───── Task input

(* ===== verification/VmKeeper.v ===== *)
(** x/vm/keeper: the storage behind the state database ([keeper/statedb.go],
    the account section of [keeper/keeper.go], [keeper/utils.go], the keys of
    [types/key.go]).

    The state is the module's key-value store, the accounts of x/auth and the
    bank behind the bank wrapper.  x/auth is a class with its documented laws;
    the bank is the interface of [Wrappers]. *)
From S2P Require Import Prelude KVStore Sdk EvmConfig StateDB StateDBInv StateDBType StateDBCommit Wrappers.

(** * The account keeper of the EVM ([types.AccountKeeper]) *)

Class EvmAccounts := {
  AK : Type;
  acct : Type;
  ea_address : acct -> addr;
  ea_sequence : acct -> Z;
  ea_SetSequence : Z -> acct -> res acct;
  ea_NewBaseAccount : acct -> acct;       (** [NewBaseAccount] with its key, number and sequence *)
  ea_GetAccount : AK -> addr -> option acct;
  ea_NewAccountWithAddress : addr -> AK -> acct * AK;
  ea_SetAccount : acct -> AK -> AK;
  ea_RemoveAccount : acct -> AK -> AK;
}.

Class EvmAccountsLaws `{EvmAccounts} := {
  ea_set_sequence : forall n x y, ea_SetSequence n x = Ok y -> ea_address y = ea_address x /\ ea_sequence y = n;
  ea_base : forall x, ea_address (ea_NewBaseAccount x) = ea_address x;
  ea_sequence_u64 : forall k a x, ea_GetAccount k a = Some x -> 0 <= ea_sequence x < 2 ^ 64;
  ea_get_address : forall k a x, ea_GetAccount k a = Some x -> ea_address x = a;
  ea_new : forall a k, ea_address (ea_NewAccountWithAddress a k).1 = a /\
    forall b, ea_GetAccount (ea_NewAccountWithAddress a k).2 b = ea_GetAccount k b;
  ea_new_sequence : forall a k, ea_sequence (ea_NewAccountWithAddress a k).1 = 0;
  ea_get_set : forall x k b, ea_GetAccount (ea_SetAccount x k) b =
    if decide (b = ea_address x) then Some x else ea_GetAccount k b;
  ea_get_remove : forall x k b, ea_GetAccount (ea_RemoveAccount x k) b =
    if decide (b = ea_address x) then None else ea_GetAccount k b;
}.

(** * Keys ([types/key.go]) *)

Definition KeyPrefixCode : bytes := [1].
Definition KeyPrefixStorage : bytes := [2].
Definition KeyPrefixCodeHash : bytes := [4].

(** [common.Address.Bytes]; the same bytes are the Cosmos address. *)
Definition address_bytes (a : Z) : bytes := be 20 a.
Definition AddressStoragePrefix (a : Z) : bytes := KeyPrefixStorage ++ address_bytes a.
Definition StateKey (a : Z) (key : bytes) : bytes := AddressStoragePrefix a ++ key.

(** [common.BytesToHash]: the last 32 bytes. *)
Definition BytesToHash (b : bytes) : Z := be_decode 0 (drop (length b - 32) b).
Definition BytesToAddress (b : bytes) : Z := be_decode 0 (drop (length b - 20) b).

Section keeper.
Context `{Keccak, EvmAccounts, EvmBank}.
Variable info : EvmCoinInfo.

Record vm_state := mkVm { vm_kv : gmap bytes bytes; vm_accounts : AK; vm_bank : EB }.

Definition on_kv (f : gmap bytes bytes -> gmap bytes bytes) (s : vm_state) : vm_state :=
  mkVm (f (vm_kv s)) (vm_accounts s) (vm_bank s).
Definition on_accounts (f : AK -> AK) (s : vm_state) : vm_state :=
  mkVm (vm_kv s) (f (vm_accounts s)) (vm_bank s).
Definition with_bank {A} (m : M EB A) : M vm_state A :=
  zoom vm_bank (fun b s => mkVm (vm_kv s) (vm_accounts s) b) m.

(** ** Reads *)

Definition vm_GetState (s : vm_state) (a key : Z) : Z :=
  let value := default [] (vm_kv s !! StateKey a (hash_bytes key)) in
  if (length value =? 0)%nat then 0 else BytesToHash value.
Definition GetFastState (s : vm_state) (a key : Z) : option bytes :=
  vm_kv s !! StateKey a (hash_bytes key).
Definition vm_GetCodeHash (s : vm_state) (a : Z) : Z :=
  let bz := default [] (vm_kv s !! (KeyPrefixCodeHash ++ address_bytes a)) in
  if (length bz =? 0)%nat then EmptyCodeHash else BytesToHash bz.
Definition vm_GetCode (s : vm_state) (h : Z) : option bytes := vm_kv s !! (KeyPrefixCode ++ hash_bytes h).
Definition vm_ForEachStorage (s : vm_state) (a : Z) : list (Z * Z) :=
  map (fun kv => (BytesToHash kv.1, BytesToHash kv.2)) (iterate (AddressStoragePrefix a) (vm_kv s)).
Definition IterateContracts (s : vm_state) : list (Z * Z) :=
  map (fun kv => (BytesToAddress kv.1, BytesToHash kv.2)) (iterate KeyPrefixCodeHash (vm_kv s)).
Definition vm_IsContract (s : vm_state) (a : Z) : bool :=
  bool_decide (is_Some (vm_kv s !! (KeyPrefixCodeHash ++ address_bytes a))).

(** [utils.Uint256FromBigInt]; nil when it returns an error. *)
Definition Uint256FromBigInt (i : Z) : option Z :=
  if (i <? 0) || (2 ^ 256 <=? i) then None else Some i.

Definition vm_SpendableCoin (s : vm_state) (a : Z) : res (option Z) :=
  let? c := wrapper_SpendableCoin info (vm_bank s) (address_bytes a) (Denom info) in
  Ok (Uint256FromBigInt (c_amt c)).
Definition vm_GetBalance (s : vm_state) (a : Z) : res (option Z) :=
  let? c := wrapper_GetBalance info (vm_bank s) (address_bytes a) (Denom info) in
  Ok (Uint256FromBigInt (c_amt c)).

Definition GetAccountWithoutBalance (s : vm_state) (a : Z) : option Account :=
  match ea_GetAccount (vm_accounts s) (address_bytes a) with
  | None => None
  | Some x => Some (mkAccount (ea_sequence x) None (Some (vm_GetCodeHash s a)))
  end.

(** The left side carries the message of a panic. *)
Definition vm_GetAccount (s : vm_state) (a : Z) : string + option Account :=
  match GetAccountWithoutBalance s a with
  | None => inr None
  | Some acct =>
      match vm_SpendableCoin s a with
      | Ok b => inr (Some (mkAccount (Nonce acct) b (CodeHash acct)))
      | Panic p => inl p
      | Err e => inl (e_msg e)
      end
  end.
Definition GetAccountOrEmpty (s : vm_state) (a : Z) : string + Account :=
  match vm_GetAccount s a with
  | inl p => inl p
  | inr (Some acct) => inr acct
  | inr None => inr (mkAccount 0 (Some 0) (Some EmptyCodeHash))
  end.
Definition vm_GetNonce (s : vm_state) (a : Z) : Z :=
  match ea_GetAccount (vm_accounts s) (address_bytes a) with
  | None => 0
  | Some x => ea_sequence x
  end.

(** ** Writes *)

Definition vm_SetState (a key : Z) (value : bytes) : vm_state -> vm_state :=
  on_kv (<[StateKey a (hash_bytes key) := value]>).
Definition vm_DeleteState (a key : Z) : vm_state -> vm_state :=
  on_kv (delete (StateKey a (hash_bytes key))).
Definition SetCodeHash (addrBytes hashBytes : bytes) : vm_state -> vm_state :=
  on_kv (<[KeyPrefixCodeHash ++ addrBytes := hashBytes]>).
Definition DeleteCodeHash (a : Z) : vm_state -> vm_state :=
  on_kv (delete (KeyPrefixCodeHash ++ address_bytes a)).
Definition vm_SetCode (h : Z) (code : bytes) : vm_state -> vm_state :=
  on_kv (<[KeyPrefixCode ++ hash_bytes h := code]>).
Definition vm_DeleteCode (h : Z) : vm_state -> vm_state :=
  on_kv (delete (KeyPrefixCode ++ hash_bytes h)).

Definition vm_SetBalance (a : Z) (amount : option Z) : M vm_state unit :=
  match amount with
  | None => ret tt
  | Some amount =>
      let cosmosAddr := address_bytes a in
      let! s := gets (fun s => s) in
      let! coin := lift (wrapper_SpendableCoin info (vm_bank s) cosmosAddr (Denom info)) in
      let delta := amount - c_amt coin in
      if 0 <? delta then with_bank (MintAmountToAccount info cosmosAddr delta)
      else if delta <? 0 then with_bank (BurnAmountFromAccount info cosmosAddr (- delta))
      else ret tt
  end.

(** A store refuses a nil value. *)
Definition vm_SetAccount (a : Z) (account : Account) : M vm_state unit :=
  let! s := gets (fun s => s) in
  let '(x, accounts) :=
    match ea_GetAccount (vm_accounts s) (address_bytes a) with
    | Some x => (x, vm_accounts s)
    | None => ea_NewAccountWithAddress (address_bytes a) (vm_accounts s)
    end in
  do! modify (on_accounts (fun _ => accounts));
  let! x := lift (ea_SetSequence (Nonce account) x) in
  do! (match CodeHash account with
       | None => panic "value is nil"
       | Some h =>
           if IsEmptyCodeHash h then modify (DeleteCodeHash a)
           else modify (SetCodeHash (address_bytes a) (hash_bytes h))
       end);
  do! modify (on_accounts (ea_SetAccount x));
  vm_SetBalance a (Balance account).

Definition vm_DeleteAccount (a : Z) : M vm_state unit :=
  let! s := gets (fun s => s) in
  match ea_GetAccount (vm_accounts s) (address_bytes a) with
  | None => ret tt
  | Some x =>
      if negb (vm_IsContract s a) then fail ErrOther "only smart contracts can be self-destructed"
      else
        do! modify (on_accounts (ea_SetAccount (ea_NewBaseAccount x)));
        do! vm_SetBalance a (Some 0);
        let! s := gets (fun s => s) in
        do! modify (fun s' => foldl (fun s' kv => vm_DeleteState a kv.1 s') s' (vm_ForEachStorage s a));
        do! modify (DeleteCodeHash a);
        modify (on_accounts (ea_RemoveAccount x))
  end.

Definition VmStateKeeper : StateKeeper := {|
  KS := vm_state;
  k_GetAccount := vm_GetAccount;
  k_GetState := vm_GetState;
  k_GetCode := vm_GetCode;
  k_ForEachStorage := vm_ForEachStorage;
  k_SetAccount := vm_SetAccount;
  k_DeleteState := vm_DeleteState;
  k_SetState := vm_SetState;
  k_DeleteCode := vm_DeleteCode;
  k_SetCode := vm_SetCode;
  k_DeleteAccount := vm_DeleteAccount;
|}.
End keeper.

──────────

Goal of the exercise |
Exact duplication is required for the lines above, from the line that contains "acct) => inr acct" to the line that contains "on_kv (<[KeyPrefixCodeHash ++", inclusive; omit all others.

Output of the exercise |
  | inr (Some acct) => inr acct
  | inr None => inr (mkAccount 0 (Some 0) (Some EmptyCodeHash))
  end.
Definition vm_GetNonce (s : vm_state) (a : Z) : Z :=
  match ea_GetAccount (vm_accounts s) (address_bytes a) with
  | None => 0
  | Some x => ea_sequence x
  end.

(** ** Writes *)

Definition vm_SetState (a key : Z) (value : bytes) : vm_state -> vm_state :=
  on_kv (<[StateKey a (hash_bytes key) := value]>).
Definition vm_DeleteState (a key : Z) : vm_state -> vm_state :=
  on_kv (delete (StateKey a (hash_bytes key))).
Definition SetCodeHash (addrBytes hashBytes : bytes) : vm_state -> vm_state :=
  on_kv (<[KeyPrefixCodeHash ++ addrBytes := hashBytes]>).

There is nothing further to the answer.